Abstract

Sustainable operation of energy-restrained wireless network services requires multiple objectives to be satisfied synchronously. Among these objectives, reduced spectrum outage, energy conservation, and minimal packet transmission failures considerably affect the energy harvesting operation of these networks. These three objectives are associated with disparate protocol layers incorporating the transport, medium access control, and physical layers of traditional networking architecture. The authors investigate energy harvesting wireless communications by formulating the multi-objective optimisation problem comprising these global networking criteria, which are simultaneously optimised with the heuristic design procedure. For this, they employ a Pareto-based evolutionary genetic algorithm technique built in the wireless network design and operation to find the optimal set of all non-dominated solutions traversing the entire design search space.
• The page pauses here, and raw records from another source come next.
(** The list once [k] bytes have been taken from its front. *)
Fixpoint consume {A} (k : nat) (l : list (desc_id * list A)) : list (desc_id * list A) :=
  match l with
  | [] => []
  | (i, bs) :: l => (i, drop k bs) :: consume (k - length bs) l
  end.

Fixpoint supply (k : nat) (l : list target) : list target :=
  match l with
  | [] => []
  | (j, (t, al)) :: l => (j, (t, drop k al)) :: supply (k - length al) l
  end.

(** The threads that get all they asked for, and the bytes that go into the
    ring. *)
Fixpoint satisfied_by (k : nat) (l : list target) : list tid :=
  match l with
  | [] => []
  | (_, (t, al)) :: l => if (length al <=? k)%nat then option_list t ++ satisfied_by (k - length al) l else []
  end.

Fixpoint into_ring (k : nat) (l : list target) : nat :=
  match l with
  | [] => 0
  | (_, (t, al)) :: l => (match t with None => k `min` length al | Some _ => 0 end + into_ring (k - length al) l)%nat
  end.

Definition bytes_of (l : list source) : list Z := mjoin l.*2.
Definition addrs_of (l : list target) : list Z := mjoin (snd <$> l.*2).

Lemma consume_0 {A} (l : list (desc_id * list A)) : consume 0 l = l.
Proof. induction l as [| [i bs] l IH]; cbn [consume]; [done |]. by rewrite Nat.sub_0_l, IH. Qed.

Lemma supply_0 l : supply 0 l = l.
Proof. induction l as [| [i [t al]] l IH]; cbn [supply]; [done |]. by rewrite Nat.sub_0_l, IH. Qed.

Lemma set_desc_eq i d D : set_desc i d D i = d.
Proof. unfold set_desc. by rewrite decide_True. Qed.

Lemma set_desc_ne i j d D : j <> i -> set_desc i d D j = D j.
Proof. intros H. unfold set_desc. by rewrite decide_False. Qed.

(** ** What the descriptors say *)

Definition holds m (D : descs) (x : source) : Prop :=
  d_bytes (D x.1) = len x.2 /\ read_bytes m (d_buffer (D x.1)) (length x.2) = x.2.

Definition wants (D : descs) (x : target) : Prop :=
  d_thread (D x.1) = x.2.1 /\ d_bytes (D x.1) = len x.2.2 /\ x.2.2 = seqZ (d_buffer (D x.1)) (len x.2.2).

(** The addresses of a list of sources. *)
Definition reads (D : descs) (l : list source) : list Z := mjoin ((λ x : source, seqZ (d_buffer (D x.1)) (len x.2)) <$> l).

(** Destinations are apart from each other and from the sources, threads ask
    for something, and null is not a destination. *)
Record apart (D : descs) (src : list source) (dest : list target) : Prop := {
  ap_ids : NoDup (src.*1 ++ dest.*1);
  ap_addrs : NoDup (addrs_of dest);
  ap_reads : ∀ a, a ∈ addrs_of dest -> a ∉ reads D src;
  ap_null : 0 ∉ addrs_of dest;
  ap_asks : Forall (λ x : target, is_Some x.2.1 -> x.2.2 <> []) dest
}.

(** One copy of [n] bytes between the fronts. *)
Lemma xfer_front m D i bs j t al n :
  holds m D (i, bs) -> wants D (j, (t, al)) -> n = (length bs `min` length al)%nat -> 0 ∉ al ->
  ∃ m', pipe_xfer (d_buffer (D j)) (d_bytes (D j)) (d_buffer (D i)) (d_bytes (D i)) m = (Z.of_nat n, m') /\
    ∀ x, m' x = fill m (take n al) (take n bs) x.
Proof.
  intros [Hb Hr] (_ & Hw & Ha) En H0. cbn [fst snd] in *. unfold pipe_xfer. rewrite Hb, Hw. replace (Z.min (len al) (len bs)) with (Z.of_nat n) by lia.
  assert (∀ x, memcpy (d_buffer (D j)) (d_buffer (D i)) n m x = fill m (take n al) (take n bs) x) as Hm.
  { intros x. rewrite memcpy_fill. f_equal.
    - rewrite Ha at 1. rewrite take_seqZ by lia. done.
    - rewrite <- Hr at 1. apply list_eq. intros k. destruct (decide (k < n)%nat) as [Hk | Hk].
      + rewrite lookup_take_lt by done. rewrite !read_bytes_lookup by lia. done.
      + rewrite lookup_take_ge by lia. apply lookup_ge_None_2. rewrite read_bytes_length. lia. }
  destruct (Z.eqb_spec (d_buffer (D j)) NULL) as [E | _].
  - exists m. split; [done |]. destruct n as [| n]; [by rewrite fill_nil_r; intros |]. destruct H0. rewrite Ha, E. apply elem_of_seqZ. unfold NULL. lia.
  - exists (memcpy (d_buffer (D j)) (d_buffer (D i)) n m). rewrite Nat2Z.id. by split.
Qed.

Lemma elem_of_reads D l a : a ∈ reads D l <-> ∃ x, x ∈ l /\ d_buffer (D x.1) <= a < d_buffer (D x.1) + len x.2.
Proof.
  unfold reads. rewrite list_elem_of_join. setoid_rewrite list_elem_of_fmap. split.
  - intros (k & Ha & x & -> & Hx). apply elem_of_seqZ in Ha. by exists x.
  - intros (x & Hx & Ha). exists (seqZ (d_buffer (D x.1)) (len x.2)). split; [by apply elem_of_seqZ |]. by exists x.
Qed.

Lemma holds_mem m m' D x : holds m D x -> (∀ a, d_buffer (D x.1) <= a < d_buffer (D x.1) + len x.2 -> m' a = m a) -> holds m' D x.
Proof. intros [H1 H2] Hm. split; [done |]. rewrite <- H2 at 2. by apply read_bytes_ext. Qed.

(** ** The lists after one copy *)

Definition rest_src (n : nat) i (bs : list Z) (src : list source) : list source :=
  if (n =? length bs)%nat then src else (i, drop n bs) :: src.
Definition rest_dest (n : nat) j t (al : list Z) (dest : list target) : list target :=
  if (n =? length al)%nat then dest else (j, (t, drop n al)) :: dest.

Lemma rest_src_bytes n i bs src : (n <= length bs)%nat -> bytes_of ((i, bs) :: src) = take n bs ++ bytes_of (rest_src n i bs src).
Proof.
  intros Hn. unfold rest_src, bytes_of. cbn [fmap list_fmap snd mjoin list_join]. destruct (Nat.eqb_spec n (length bs)) as [-> |]; [by rewrite take_ge by lia |].
  cbn [fmap list_fmap snd mjoin list_join]. by rewrite app_assoc, take_drop.
Qed.

Lemma rest_dest_addrs n j t al dest : (n <= length al)%nat -> addrs_of ((j, (t, al)) :: dest) = take n al ++ addrs_of (rest_dest n j t al dest).
Proof.
  intros Hn. unfold rest_dest, addrs_of. cbn [fmap list_fmap snd mjoin list_join]. destruct (Nat.eqb_spec n (length al)) as [-> |]; [by rewrite take_ge by lia |].
  cbn [fmap list_fmap snd mjoin list_join]. by rewrite app_assoc, take_drop.
Qed.

Lemma consume_rest {P : source -> Prop} n k i bs src :
  (n <= length bs)%nat -> (n = length bs -> P (i, [])) -> Forall P (consume k (rest_src n i bs src)) -> Forall P (consume (n + k) ((i, bs) :: src)).
Proof.
  intros Hn He H. cbn [consume]. unfold rest_src in H. destruct (Nat.eqb_spec n (length bs)) as [-> | Hne].
  - apply Forall_cons. rewrite drop_ge by lia. split; [by apply He |]. by replace (length bs + k - length bs)%nat with k by lia.
  - cbn [consume] in H. rewrite drop_drop, length_drop in H. apply Forall_cons in H as [H1 H2]. apply Forall_cons. split; [done |].
    by replace (n + k - length bs)%nat with (k - (length bs - n))%nat by lia.
Qed.

Lemma supply_rest {P : target -> Prop} n k j t al dest :
  (n <= length al)%nat -> (n = length al -> P (j, (t, []))) -> Forall P (supply k (rest_dest n j t al dest)) -> Forall P (supply (n + k) ((j, (t, al)) :: dest)).
Proof.
  intros Hn He H. cbn [supply]. unfold rest_dest in H. destruct (Nat.eqb_spec n (length al)) as [-> | Hne].
  - apply Forall_cons. rewrite drop_ge by lia. split; [by apply He |]. by replace (length al + k - length al)%nat with k by lia.
  - cbn [supply] in H. rewrite drop_drop, length_drop in H. apply Forall_cons in H as [H1 H2]. apply Forall_cons. split; [done |].
    by replace (n + k - length al)%nat with (k - (length al - n))%nat by lia.
Qed.

Lemma satisfied_rest n k j t al dest :
  (n <= length al)%nat -> satisfied_by (n + k) ((j, (t, al)) :: dest) =
    (if (n =? length al)%nat then option_list t else []) ++ satisfied_by k (rest_dest n j t al dest).
Proof.
  intros Hn. cbn [satisfied_by]. unfold rest_dest. destruct (Nat.eqb_spec n (length al)) as [-> | Hne].
  - rewrite (proj2 (Nat.leb_le _ _)) by lia. by replace (length al + k - length al)%nat with k by lia.
  - cbn [satisfied_by app]. rewrite length_drop. destruct (Nat.leb_spec (length al) (n + k)), (Nat.leb_spec (length al - n) k); try lia; [| done].
    by replace (n + k - length al)%nat with (k - (length al - n))%nat by lia.
Qed.

Lemma into_ring_rest n k j t al dest :
  (n <= length al)%nat -> into_ring (n + k) ((j, (t, al)) :: dest) = ((match t with None => n | Some _ => 0 end) + into_ring k (rest_dest n j t al dest))%nat.
Proof.
  intros Hn. cbn [into_ring]. unfold rest_dest. destruct (Nat.eqb_spec n (length al)) as [-> | Hne].
  - replace (length al + k - length al)%nat with k by lia. destruct t; lia.
  - cbn [into_ring]. rewrite length_drop. replace (n + k - length al)%nat with (k - (length al - n))%nat by lia. destruct t; lia.
Qed.

(** The descriptors after one copy. *)
Definition copied (n : Z) (i j : desc_id) (D : descs) : descs := set_desc i (advance n (D i)) (set_desc j (advance n (D j)) D).

Lemma copied_src n i j D : copied n i j D i = advance n (D i).
Proof. unfold copied, set_desc. by rewrite decide_True. Qed.

Lemma copied_dest n i j D : i <> j -> copied n i j D j = advance n (D j).
Proof. intros H. unfold copied, set_desc. by rewrite decide_False, decide_True. Qed.

Lemma copied_other n i j D q : q <> i -> q <> j -> copied n i j D q = D q.
Proof. intros H1 H2. unfold copied, set_desc. by rewrite !decide_False. Qed.

Section Step.
Context (D : descs) (m : mem) (i : desc_id) (bs : list Z) (src : list source) (j : desc_id) (t : option tid) (al : list Z) (dest : list target) (n : nat) (m' : mem).
Context (Hap : apart D ((i, bs) :: src) ((j, (t, al)) :: dest)) (Hs : Forall (holds m D) ((i, bs) :: src)) (Hd : Forall (wants D) ((j, (t, al)) :: dest)).
Context (Hnb : (n <= length bs)%nat) (Hna : (n <= length al)%nat) (Hm : ∀ x, m' x = fill m (take n al) (take n bs) x).

Let D' := copied (Z.of_nat n) i j D.

Lemma step_ids : i <> j /\ Forall (λ x : source, x.1 <> i /\ x.1 <> j) src /\ Forall (λ x : target, x.1 <> i /\ x.1 <> j) dest.
Proof.
  destruct Hap as [Hid _ _ _ _]. cbn [fmap list_fmap fst app] in Hid. apply NoDup_cons in Hid as [Hi Hid]. apply not_elem_of_app in Hi as [Hi1 Hi2].
  apply not_elem_of_cons in Hi2 as [Hij Hi2]. apply NoDup_app in Hid as (_ & Hx & Hid). apply NoDup_cons in Hid as [Hj _].
  split; [done |]. split; apply Forall_forall; intros x Hxl; apply (list_elem_of_fmap_2 fst) in Hxl.
  - split; intros E; rewrite E in Hxl; [done |]. apply (Hx j Hxl). by left.
  - by split; intros E; rewrite E in Hxl.
Qed.

Lemma step_holds : Forall (holds m' D') (rest_src n i bs src).
Proof.
  destruct step_ids as (Hij & Hsi & _). apply Forall_cons in Hs as [[Hb Hr] Hs']. cbn [fst snd] in Hb, Hr.
  assert (∀ a, a ∈ reads D ((i, bs) :: src) -> m' a = m a) as Hkeep.
  { intros a Ha. rewrite Hm. apply fill_out. intros Hin. apply (ap_reads _ _ _ Hap a); [| done]. rewrite (rest_dest_addrs n) by done. apply elem_of_app. by left. }
  assert (Forall (holds m' D') src) as Hrest.
  { rewrite Forall_forall in Hs', Hsi |- *. intros x Hx. destruct (Hsi x Hx) as [H1 H2]. pose proof (Hs' x Hx) as Hh. unfold holds, D'. rewrite copied_other by done.
    apply (holds_mem m m' D x Hh). intros a Ha. apply Hkeep, elem_of_reads. exists x. split; [by right | done]. }
  unfold rest_src. case_match; [done |]. apply Forall_cons. split; [| done]. unfold holds, D'. cbn [fst snd]. rewrite copied_src. cbn [advance d_bytes d_buffer].
  rewrite length_drop. split; [lia |]. rewrite (read_bytes_ext m' m) by (intros a Ha; apply Hkeep, elem_of_reads; exists (i, bs); split; [by left | cbn [fst snd]; lia]).
  rewrite <- Hr at 2. apply list_eq. intros k. rewrite lookup_drop. destruct (decide (k < length bs - n)%nat).
  - rewrite !read_bytes_lookup by lia. do 2 f_equal. lia.
  - rewrite !lookup_ge_None_2; [done | |]; rewrite read_bytes_length; lia.
Qed.

Lemma step_wants : Forall (wants D') (rest_dest n j t al dest).
Proof.
  destruct step_ids as (Hij & _ & Hdi). apply Forall_cons in Hd as [(Ht & Hb & Ha) Hd']. cbn [fst snd] in Ht, Hb, Ha.
  assert (Forall (wants D') dest) as Hrest.
  { rewrite Forall_forall in Hd', Hdi |- *. intros x Hx. destruct (Hdi x Hx) as [H1 H2]. unfold wants, D'. rewrite copied_other by done. by apply Hd'. }
  unfold rest_dest. case_match; [done |]. apply Forall_cons. split; [| done]. unfold wants, D'. cbn [fst snd]. rewrite copied_dest by done.
  cbn [advance d_bytes d_buffer d_thread]. rewrite length_drop. split; [done |]. split; [lia |]. rewrite Ha at 1. rewrite drop_seqZ by lia. f_equal. lia.
Qed.

Lemma step_apart : apart D' (rest_src n i bs src) (rest_dest n j t al dest).
Proof.
  destruct step_ids as (Hij & Hsi & _). destruct Hap as [Hid Had Hrd H0 Hask]. rewrite (rest_dest_addrs n) in Had, Hrd, H0 by done. split.
  - unfold rest_src, rest_dest. cbn [fmap list_fmap fst app] in Hid. case_match; case_match; cbn [fmap list_fmap fst app]; try done.
    + eapply sublist_NoDup; [exact Hid |]. apply sublist_cons, sublist_app; [done | by apply sublist_cons].
    + by apply NoDup_cons in Hid as [_ ?].
    + eapply sublist_NoDup; [exact Hid |]. apply sublist_skip, sublist_app; [done | by apply sublist_cons].
  - by apply NoDup_app in Had as (_ & _ & ?).
  - intros a Ha Hin. apply (Hrd a); [apply elem_of_app; by right |]. apply elem_of_reads in Hin as (x & Hx & Hr). apply elem_of_reads.
    assert (∀ y, y ∈ src -> d_buffer (D' y.1) = d_buffer (D y.1)) as Hy by (intros y Hy; rewrite Forall_forall in Hsi; destruct (Hsi y Hy); unfold D'; by rewrite copied_other).
    unfold rest_src in Hx. destruct (_ =? _)%nat; [exists x; split; [by right | rewrite Hy in Hr; done] |].
    apply elem_of_cons in Hx as [-> | Hx]; [| exists x; split; [by right | rewrite Hy in Hr; done]].
    exists (i, bs). split; [by left |]. cbn [fst snd] in *. unfold D' in Hr. rewrite copied_src in Hr. cbn [advance d_buffer] in Hr. rewrite length_drop in Hr. lia.
  - intros Hin. apply H0, elem_of_app. by right.
  - apply Forall_cons in Hask as [Hj Hask]. unfold rest_dest. destruct (Nat.eqb_spec n (length al)); [done |]. apply Forall_cons. split; [| done].
    intros _ E. apply (f_equal length) in E. cbn [fst snd] in E. rewrite length_drop in E. simpl in E. lia.
Qed.

End Step.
Besides, iterative implementation of the presented genetic optimisation model with distinct feasible integrations of crossover and mutation operations is performed to evaluate the proficiency of the proposed scheme for evaluating the Pareto-optimal frontier set. The influence of different combinations of these operations is examined and adaptively applied with appropriate genetic parameters tuning for efficient meta-heuristic search through the candidate solution space. Simulation results demonstrate that the proposed hybrid genetic mechanism outperforms the existing methods in terms of throughput, energy efficiency, and loss rate.